Countless companies make the mistake of investing their most valuable resources into a mediocre idea that then goes sour. For those of you who have some gray hair, think New Coke (1985), which replaced the original Coke, and Lay’s Wow chips (1998), which were made with Olestra to make them low fat but caused serious stomach issues for consumers. For the rest of you, think Blackberry’s Playbook tablet, Microsoft’s Vista operating system and Netflix’s Qwikster (the split off of their DVD mail order business). All of these products consumed serious company resources, did not provide a return on investment, and in some cases damaged the companies.
According to a Fast Company interview with Ram Charan, best selling co-author of The Game-Changer: How you Can Drive Revenue and Profit Growth, innovation is turning an invention into revenues and profits or something a customer uses. If a company’s success rate is 100 percent, then it isn’t taking enoughrisk. Killing bad ideas is vital to making a company the best it can be.
How To Kill a Bad Idea
When it comes to the future of your company, don’t let a lousy idea hinder your success. Forbes guest columnist Jeff Schmidt got us thinking about the best ways to kill bad ideas.
Here is our top 6:
1. Play Devil’s Advocate. Identify all of the ways the idea could go wrong. Point out the potential flaws and worst case scenarios with each step and implementation of the idea.
2. Talk About Costs. Discuss your budget and the costs of every aspect of your idea- marketing, information technology, development, etc. Will this idea be cost effective in the long run?
3. Demand Specifics and Proof. Hash out each and every detail. Answer the important questions: What steps should be taken? How long will it take to execute your plan? Has it been done before by anyone else? How long will it take for your company to see a return?
4. Don’t Over Think It. Gut feel is actually a pretty good barometer and when paired with some data can be a guide for moving quickly. If it is taking a long time to make a go/no-go decision, then that is probably a sign that it’s a bad idea.
5. Focus On Your Customers. Is there truly a need for this idea in the market right now? Will our customers find value in this idea?
6. Think Win-Win. Dump the win-lose mindset. Saying no to this idea could mean saying yes to another better idea. If this isn’t the winning idea, your next idea could be.
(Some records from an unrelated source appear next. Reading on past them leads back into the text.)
(** C2, amended.  Every quotient and every product below is the one of
    doubles: its operands are doubles and its result is the double nearest
    to the exact result, so that [Math.round] receives what the code gives
    it.  In the pay row and in the paid-leave section alike:
    - every division performed has a divisor above zero;
    - the daily hours are workHours / workDays when workDays is above zero
      and workHours is a non-zero number, and 8 otherwise.
    In the pay row (and the cost line):
    - the leave hours are paidLeaveAmount / hourlyRate (a missing amount
      counting as 0) when the hourly rate is above zero, and 0 otherwise; in
      particular an hourly rate of 0 gives 0 hours and 0 days;
    - the leave days are round(hours / dailyHours x 2) / 2 when the daily
      hours are above zero, and 0 otherwise.
    In the paid-leave section the fallbacks are the stored figures:
    - the leave hours are paidLeaveAmount / hourlyRate when the amount is a
      non-zero number and the hourly rate is above zero, and the stored
      paidLeaveHours (0 when missing) otherwise;
    - the leave days are round(hours / dailyHours x 2) / 2 when the daily
      hours are above zero, and the stored paidLeaveDays (0 when missing)
      rounded to the half day otherwise. *)
Theorem paidLeave_back_calculation
  (record : PayrollRecord.t) (employee : Employee.t) :
  let row := value (Slip.paidLeaveRow record employee) in
  let sec := value (Slip.paidLeaveSection record employee) in
  let rate := Employee.hourlyRate employee in
  Forall (fun d => JS.gt d (Fin 0) = true)
         (divisors (Slip.paidLeaveRow record employee)) /\
  Forall (fun d => JS.gt d (Fin 0) = true)
         (divisors (Slip.paidLeaveSection record employee)) /\
  Slip.dailyHours sec = Slip.dailyHours row /\
  (forall d h : Q,
      record.[workDays] = Fin d -> record.[workHours] = Fin h ->
      (0 < d)%Q -> ~ (h == 0)%Q ->
      Slip.dailyHours row = Fin (JS.double (JS.double h / JS.double d))) /\
  (JS.gt record.[workDays] (Fin 0) = false \/
   JS.truthy record.[workHours] = false ->
      Slip.dailyHours row = Fin 8) /\
  (JS.gt rate (Fin 0) = false ->
      Slip.leaveHours row = Fin 0 /\ JS.equiv (Slip.leaveDays row) (Fin 0)) /\
  (rate = Fin 0 ->
      Slip.leaveHours row = Fin 0 /\ JS.equiv (Slip.leaveDays row) (Fin 0)) /\
  (forall (w : Q) (a : option Q),
      rate = Fin w -> (0 < w)%Q -> record.[paidLeaveAmount] = stored a ->
      Slip.leaveHours row
      = Fin (JS.double (JS.double (or_zero a) / JS.double w))) /\
  (forall dh lh : Q,
      Slip.dailyHours row = Fin dh -> Slip.leaveHours row = Fin lh ->
      ((0 < dh)%Q ->
         Slip.leaveDays row
         = JS.div64
             (JS.round (JS.mul64 (JS.div64 (Fin lh) (Fin dh)) (Fin 2)))
             (Fin 2)) /\
      ((dh <= 0)%Q -> JS.equiv (Slip.leaveDays row) (Fin 0))) /\
  (JS.truthy record.[paidLeaveAmount] = false \/ JS.gt rate (Fin 0) = false ->
      Slip.leaveHours sec = JS.or record.[paidLeaveHours] (Fin 0)) /\
  (forall w a : Q,
      rate = Fin w -> (0 < w)%Q ->
      record.[paidLeaveAmount] = Fin a -> ~ (a == 0)%Q ->
      Slip.leaveHours sec = Fin (JS.double (JS.double a / JS.double w))) /\
  (forall dh lh : Q,
      Slip.dailyHours sec = Fin dh -> Slip.leaveHours sec = Fin lh ->
      ((0 < dh)%Q ->
         Slip.leaveDays sec
         = JS.div64
             (JS.round (JS.mul64 (JS.div64 (Fin lh) (Fin dh)) (Fin 2)))
             (Fin 2)) /\
      ((dh <= 0)%Q ->
         Slip.leaveDays sec
         = JS.div64
             (JS.round (JS.mul64 (JS.or record.[paidLeaveDays] (Fin 0))
                                 (Fin 2)))
             (Fin 2))).
Proof.
  intros row sec rate.
  pose proof (paidLeaveRow_value record employee) as Hrow.
  pose proof (paidLeaveSection_value record employee) as Hsec.
  cbv zeta in Hrow, Hsec. fold row in Hrow. fold sec in Hsec.
  fold rate in Hrow, Hsec.
  assert (Zero : forall r : num,
             r = Fin 0 -> JS.gt r (Fin 0) = false) by (now intros r ->).
  assert (RowZero : JS.gt rate (Fin 0) = false ->
            Slip.leaveHours row = Fin 0
            /\ JS.equiv (Slip.leaveDays row) (Fin 0)).
  { intro G. rewrite Hrow. cbn [Slip.leaveHours Slip.leaveDays]. rewrite G.
    split; [reflexivity | apply no_hours_no_days]. }
  split; [apply paidLeaveRow_divisors |].
  split; [apply paidLeaveSection_divisors |].
  split; [now rewrite Hrow, Hsec |].
  split; [intros d h Hd Hh Pd Nh; rewrite Hrow; cbn [Slip.dailyHours];
          now apply dailyHrs_worked |].
  split; [intro H; rewrite Hrow; cbn [Slip.dailyHours];
          now apply dailyHrs_default |].
  split; [exact RowZero |].
  split; [intro H; apply RowZero; now apply Zero |].
  split.
  { intros w a Hw Pw Ha. rewrite Hrow. cbn [Slip.leaveHours].
    rewrite Hw, Ha.
    assert (G : JS.gt (Fin w) (Fin 0) = true) by now apply gt_Fin.
    rewrite G. destruct (or_stored a) as (q & -> & E).
    rewrite div64_Fin_pos by assumption.
    now rewrite (@double_comp q (or_zero a) E). }
  split.
  { intros dh lh Hd Hl. rewrite Hrow in Hd, Hl |- *.
    cbn [Slip.dailyHours Slip.leaveHours Slip.leaveDays] in Hd, Hl |- *.
    rewrite Hl, Hd. split; intro P.
    - assert (G : JS.gt (Fin dh) (Fin 0) = true) by now apply gt_Fin.
      now rewrite G.
    - assert (G : JS.gt (Fin dh) (Fin 0) = false) by now apply gt_Fin_false.
      rewrite G. reflexivity. }
  split.
  { intro H. rewrite Hsec. cbn [Slip.leaveHours].
    destruct H as [-> | ->]; rewrite ?andb_false_r; reflexivity. }
  split.
  { intros w a Hw Pw Ha Na. rewrite Hsec. cbn [Slip.leaveHours].
    rewrite Hw, Ha.
    assert (G : JS.gt (Fin w) (Fin 0) = true) by now apply gt_Fin.
    assert (T : JS.truthy (Fin a) = true) by now apply truthy_Fin.
    rewrite G, T. simpl andb. cbv iota. now apply div64_Fin_pos. }
  intros dh lh Hd Hl. rewrite Hsec in Hd, Hl |- *.
  cbn [Slip.dailyHours Slip.leaveHours Slip.leaveDays] in Hd, Hl |- *.
  rewrite Hl, Hd. split; intro P.
  - assert (G : JS.gt (Fin dh) (Fin 0) = true) by now apply gt_Fin.
    now rewrite G.
  - assert (G : JS.gt (Fin dh) (Fin 0) = false) by now apply gt_Fin_false.
    rewrite G. reflexivity.
Qed.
Killing Bad Ideas Since 1995
At Eidson & Partners, we are proud to say that we’ve killed off as many products as we’ve launched on behalf of our clients. We believe that nixing a bad idea before it becomes a drain allows all the time, energy, and money that would have been poured into a flawed product to be applied to a more promising idea in the portfolio. When you kill a bad idea, you breathe life into a good one.
Accelerating Bad Ideas into the Trash Bin
Through the SparkLabKC Accelerator process this idea has been confirmed for us over and over. We’ve seen a lot of bad ideas in our application process, and we’ve even let a few into the program. We know that investing in the team is the most important first step. We focus our accelerator program to tease out the bad ideas, then help our founders pivot to an idea that will really work. The 90-day program also keeps ideas from getting stale. If they can’t be fleshed out and tested in that time frame, then the idea is likely off target.
We embrace the “fuzzy front end” process when we are helping entrepreneurs and bigger company execs to develop products. We ditch bad ideas quickly so we create room for a better idea that can make a business thrive.